Hem vatandaş tıpkı vakitte siyasi başkanlar, iç savaş devrindeki olayların, o acıların farkındalar. Ülkenin bir daha o denli bir duruma çekilmesine müsaade etmiyorlar; o manada olumlu bir istikameti var bütün aksiliklere karşın.”



NÜFUSA ORANLA en çok SURİYELİ MÜLTECİNİN SIĞINDIĞI ÜLKE

2011 yılında başlayan Suriye’deki iç savaş daha sonrası Lübnan, 1,5 milyon Suriyeli mülteciye kapılarını açtı.

O denli ki yaklaşık 1 milyona yakın mülteci sayısı bile ülke nüfusunun da yüzde 25’ine tekabül ediyor.

Mahmut Geldi, bir epeyce krizin yaşandığı ülkede mevcut aksaklıkların dahi giderilemediğine şu sözlerle değiniyor:

“Tabi ülkedeki kriz büyük. Şu anda Filistin mültecileri var, Suriye mültecileri var. Her gelen kriz, her çöken kurum yahut projenin yerine yenisi gelmiyor.

Beyrut Limanı’ndaki patlamanın yıkımı hala olduğu üzere duruyor, imara yönelik hiç bir adım atılmadı. Ülke büsbütün bahtına terk edilmiş diyebiliriz.“



BEYRUT LİMANI ÜLKE İKTİSADININ CAN DAMARIYDI

Lübnan’ı son periyotta ekonomik açıdan sarsan en büyük olay, Beyrut Limanı patlaması oldu.

Beyrut Limanı’ndaki patlamada maddi hasarın 15 milyar doların üzerinde olduğu iddia ediliyor.

Patlama niçiniyle 300 bin kişi evsiz kaldı; bölgede lüks otellerin yüzde 90’ı kullanılamaz hale geldi. Binlerce konut ve ticari işletmede hasar meydana geldi.

Çünkü Beyrut Limanı, Doğu Akdeniz’in en büyük ve en işlek limanlarından biri olmasının yanı sıra Lübnan iktisadının de can damarıydı.

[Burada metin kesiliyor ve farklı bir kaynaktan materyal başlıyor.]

(** ** Facts about binary64 arithmetic

    Each follows from the specification of the primitive operations
    ([FloatAxioms]) by cases on the IEEE class of the operands. *)

Module FloatFacts.

Import Ieee.

Lemma Prim2SF_zero : Prim2SF 0%float = S754_zero false.
Proof. reflexivity. Qed.

Lemma SFeqb_refl f : f <> S754_nan -> SFeqb f f = true.
Proof.
  destruct f as [s|s| |s m e]; intros H; try congruence; unfold SFeqb, SFcompare.
  - reflexivity.
  - destruct s; reflexivity.
  - destruct s; rewrite Z.compare_refl, Pos.compare_refl; reflexivity.
Qed.

Lemma is_nan_spec a : PrimFloat.is_nan a = true <-> Prim2SF a = S754_nan.
Proof.
  unfold PrimFloat.is_nan. rewrite eqb_spec. split.
  - intros H. destruct (Prim2SF a) eqn:E; try reflexivity;
      rewrite SFeqb_refl in H by congruence; discriminate.
  - intros ->. reflexivity.
Qed.

Lemma is_nan_false a : PrimFloat.is_nan a = false <-> Prim2SF a <> S754_nan.
Proof.
  rewrite <- is_nan_spec. destruct (PrimFloat.is_nan a); split; congruence.
Qed.

Lemma is_infinity_spec a :
  PrimFloat.is_infinity a = true <-> exists s, Prim2SF a = S754_infinity s.
Proof.
  unfold PrimFloat.is_infinity. rewrite eqb_spec, abs_spec.
  change (Prim2SF infinity) with (S754_infinity false).
  destruct (Prim2SF a) as [s|s| |s m e]; simpl; split;
    try (intros H; discriminate H); try (intros [s' H]; discriminate H).
  - intros _. now exists s.
  - reflexivity.
Qed.

Lemma is_finite_spec a : PrimFloat.is_finite a = true <-> finite_sf (Prim2SF a) = true.
Proof.
  unfold PrimFloat.is_finite.
  destruct (PrimFloat.is_nan a) eqn:En.
  - apply is_nan_spec in En. rewrite En. simpl. split; discriminate.
  - apply is_nan_false in En.
    destruct (PrimFloat.is_infinity a) eqn:Ei.
    + apply is_infinity_spec in Ei. destruct Ei as [s Ei]. rewrite Ei.
      simpl. split; discriminate.
    + simpl. split; intros _; [|reflexivity].
      destruct (Prim2SF a) as [s|s| |s m e] eqn:E; try reflexivity.
      * assert (PrimFloat.is_infinity a = true) as Hi
          by (apply is_infinity_spec; exists s; exact E).
        rewrite Hi in Ei. discriminate Ei.
      * exfalso. apply En. reflexivity.
Qed.

(** The square root of a negative number is NaN. *)
Lemma sqrt_negative q : (q <? 0)%float = true -> PrimFloat.sqrt q = nan.
Proof.
  rewrite ltb_spec, Prim2SF_zero. intros H.
  apply Prim2SF_inj. rewrite sqrt_spec.
  change (Prim2SF nan) with S754_nan.
  destruct (Prim2SF q) as [s|s| |s m e]; try discriminate H;
    destruct s; try discriminate H; reflexivity.
Qed.

Lemma eqb_zero_spec v : (v =? 0)%float = true <-> exists s, Prim2SF v = S754_zero s.
Proof.
  rewrite eqb_spec, Prim2SF_zero.
  destruct (Prim2SF v) as [s|s| |s m e]; simpl; split;
    try (intros H; discriminate H); try (intros [s' H]; discriminate H).
  - intros _. now exists s.
  - reflexivity.
  - unfold SFeqb, SFcompare. destruct s; discriminate.
  - unfold SFeqb, SFcompare. destruct s; discriminate.
Qed.

(** A quotient by zero is NaN or an infinity. *)
Lemma div_by_zero a v :
  (v =? 0)%float = true -> PrimFloat.is_finite (a / v) = false.
Proof.
  intros H. apply eqb_zero_spec in H. destruct H as [s Hv].
  destruct (PrimFloat.is_finite (a / v)) eqn:E; [|reflexivity].
  apply is_finite_spec in E. rewrite div_spec, Hv in E.
  destruct (Prim2SF a) as [s'|s'| |s' m e]; discriminate E.
Qed.

(** Adding a zero to a number gives a float equal to it. *)
Lemma zero_add_eqb z a s :
  Prim2SF z = S754_zero s -> PrimFloat.is_nan a = false -> (z + a =? a)%float = true.
Proof.
  intros Hz Ha. apply is_nan_false in Ha.
  rewrite eqb_spec, add_spec, Hz.
  destruct (Prim2SF a) as [s'|s'| |s' m e] eqn:E; try congruence.
  - destruct s, s'; reflexivity.
  - apply SFeqb_refl. discriminate.
  - apply SFeqb_refl. discriminate.
Qed.

Lemma zero_mul_finite z d s :
  Prim2SF z = S754_zero s -> PrimFloat.is_finite d = true ->
  exists s', Prim2SF (z * d) = S754_zero s'.
Proof.
  intros Hz Hd. apply is_finite_spec in Hd. rewrite mul_spec, Hz.
  destruct (Prim2SF d) as [s'|s'| |s' m e]; try discriminate Hd; simpl; eauto.
Qed.

(** The first point of a grid with a finite step. *)
Lemma first_point_step d a :
  PrimFloat.is_finite d = true -> PrimFloat.is_nan a = false ->
  (0 * d + a =? a)%float = true.
Proof.
  intros Hd Ha.
  destruct (zero_mul_finite 0%float d false Prim2SF_zero Hd) as [s' Hs].
  eapply zero_add_eqb; eassumption.
Qed.

(** The first point of a grid whose step rounds to zero. *)
Lemma first_point_zero_step delta fd a :
  (delta / fd =? 0)%float = true -> PrimFloat.is_nan a = false ->
  (0 / fd * delta + a =? a)%float = true.
Proof.
  intros Hs Ha. apply eqb_zero_spec in Hs. destruct Hs as [s Hs].
  rewrite div_spec in Hs.
  assert (exists s', Prim2SF (0 / fd * delta) = S754_zero s') as [s' Hz].
  { rewrite mul_spec, div_spec, Prim2SF_zero.
    destruct (Prim2SF delta) as [sd|sd| |sd md ed], (Prim2SF fd) as [sf|sf| |sf mf ef];
      try discriminate Hs; simpl; eauto. }
  eapply zero_add_eqb; eassumption.
Qed.

End FloatFacts.

(** ** Lists and outcomes *)

Lemma bind_Return {A B : Type} (m : outcome A) (k : A -> outcome B) (b : B) :
  (a <- m ;; k a) = Return b -> exists a, m = Return a /\ k a = Return b.
Proof.
  destruct m as [a|e]; simpl; intros H; [eauto | discriminate H].
Qed.

Lemma ones_over_repeat (n : nat) :
  Np.ones_over n = repeat (1 / Np.float_of_nat n)%float n.
Proof.
  unfold Np.ones_over. now rewrite map_repeat.
Qed.

Lemma Forall2_nth_error_l {A B : Type} (R : A -> B -> Prop) (l : list A) (l' : list B) :
  Forall2 R l l' ->
  forall i a, nth_error l i = Some a -> exists b, nth_error l' i = Some b /\ R a b.
Proof.
  induction 1 as [|a0 b0 l l' Hab _ IH]; intros i a Hi.
  - destruct i; discriminate Hi.
  - destruct i as [|i]; simpl in Hi |- *.
    + injection Hi as <-. eauto.
    + eauto.
Qed.

Lemma set_last_length (y : vec) (stop : float) :
  length (Np.set_last y stop) = length y.
Proof.
  induction y as [|a [|b y'] IH]; simpl in *; congruence.
Qed.

Lemma set_last_nth_error_last (y : vec) (stop : float) :
  y <> [] -> nth_error (Np.set_last y stop) (length y - 1) = Some stop.
Proof.
  induction y as [|a [|b y'] IH]; intros Hy; try congruence; try reflexivity.
  specialize (IH ltac:(discriminate)).
  change (Np.set_last (a :: b :: y') stop) with (a :: Np.set_last (b :: y') stop).
  simpl length in *. replace (S (S (length y')) - 1) with (S (S (length y') - 1)) by lia.
  exact IH.
Qed.

Lemma set_last_nth_error_before (y : vec) (stop : float) (i : nat) :
  i < length y - 1 -> nth_error (Np.set_last y stop) i = nth_error y i.
Proof.
  revert i. induction y as [|a [|b y'] IH]; intros i Hi; simpl in Hi; try lia.
  change (Np.set_last (a :: b :: y') stop) with (a :: Np.set_last (b :: y') stop).
  destruct i as [|i]; [reflexivity|].
  change (nth_error (Np.set_last (b :: y') stop) i = nth_error (b :: y') i).
  apply IH. simpl. lia.
Qed.

Module PointwiseFacts.

Import Pointwise.

Lemma zip_with_length (f : float -> float -> float) (u v : vec) :
  length u = length v -> length (Np.zip_with f u v) = length u.
Proof.
  revert v. induction u as [|a u IH]; intros [|b v] H; simpl in *; try congruence.
  f_equal. apply IH. congruence.
Qed.

Lemma zip_with_pointwise (f : float -> float -> float) (u v : vec) :
  length u = length v ->
  Np.zip_with f u v =
  map (fun i => f (nth i u 0%float) (nth i v 0%float)) (seq 0 (length u)).
Proof.
  revert v. induction u as [|a u IH]; intros [|b v] H; simpl in *; try congruence.
  f_equal. rewrite <- seq_shift, map_map. apply IH. congruence.
Qed.

Lemma map_pointwise {A : Type} (g : A -> float) (l : list A) (d : A) :
  map g l = map (fun i => g (nth i l d)) (seq 0 (length l)).
Proof.
  induction l as [|a l IH]; simpl; [reflexivity|].
  f_equal. rewrite <- seq_shift, map_map. exact IH.
Qed.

2017 yılı bilgilerine bakılırsa limandan elde edilen net kâr, 124 milyon dolardı.


PATLAMA daha sonraSI İZLENEN SİYASET


Beyrut Limanı patlaması daha sonrası gerçekleştirilen siyasi hareketlerle ülkenin durumunun daha berbata gitmesinin önüne geçildiğine Mahmut Geldi şu sözlerle dikkat çekti:

“Beyrut Limanı’ndaki patlamadan daha sonra aslında parlamento da çöküyordu, hakikaten Cumhurbaşkanı’na kadar uzanıyordu bahis. Lakin politikler çabucak çok şuurlu olarak, vakit kazanmayı epeyce uygun biliyorlar.

Patlamadan daha sonra vatandaş anında harekete geçip sokağa indi; 4 bakan, 9-10 milletvekili istifa etti ve bunlar tek tek istifalarını açıklıyorlardı. Saatler içerisinde bu oldu. 10 Ağustos günü milletvekili istifasında sayının 9’a, bakan istifa sayısının 4’e çıkması üzerine anında Başbakan çıkıp istifasını sundu ve bir yıldır o hükümet devam ediyor, bu sistemle vakit kazanmış oldular.

Hizbullah’ın önderi Hasan Nasrallah, hükümetin istifasından bir gün daha sonra çıkıp konuşma yaptı. Konuşmasında devleti maksat gösteren bir teşebbüs vardı. Birileri vatandaşları kışkırtıyordu ve devleti çökertmeye çalışıyorlardı; Hasan Diyab’ın istifasıyla bunun önüne geçilmiş oldu. Bunu resmen açık açık söylemiş oldu. Siyasi hareketler konusunda fazlaca uygunlar.”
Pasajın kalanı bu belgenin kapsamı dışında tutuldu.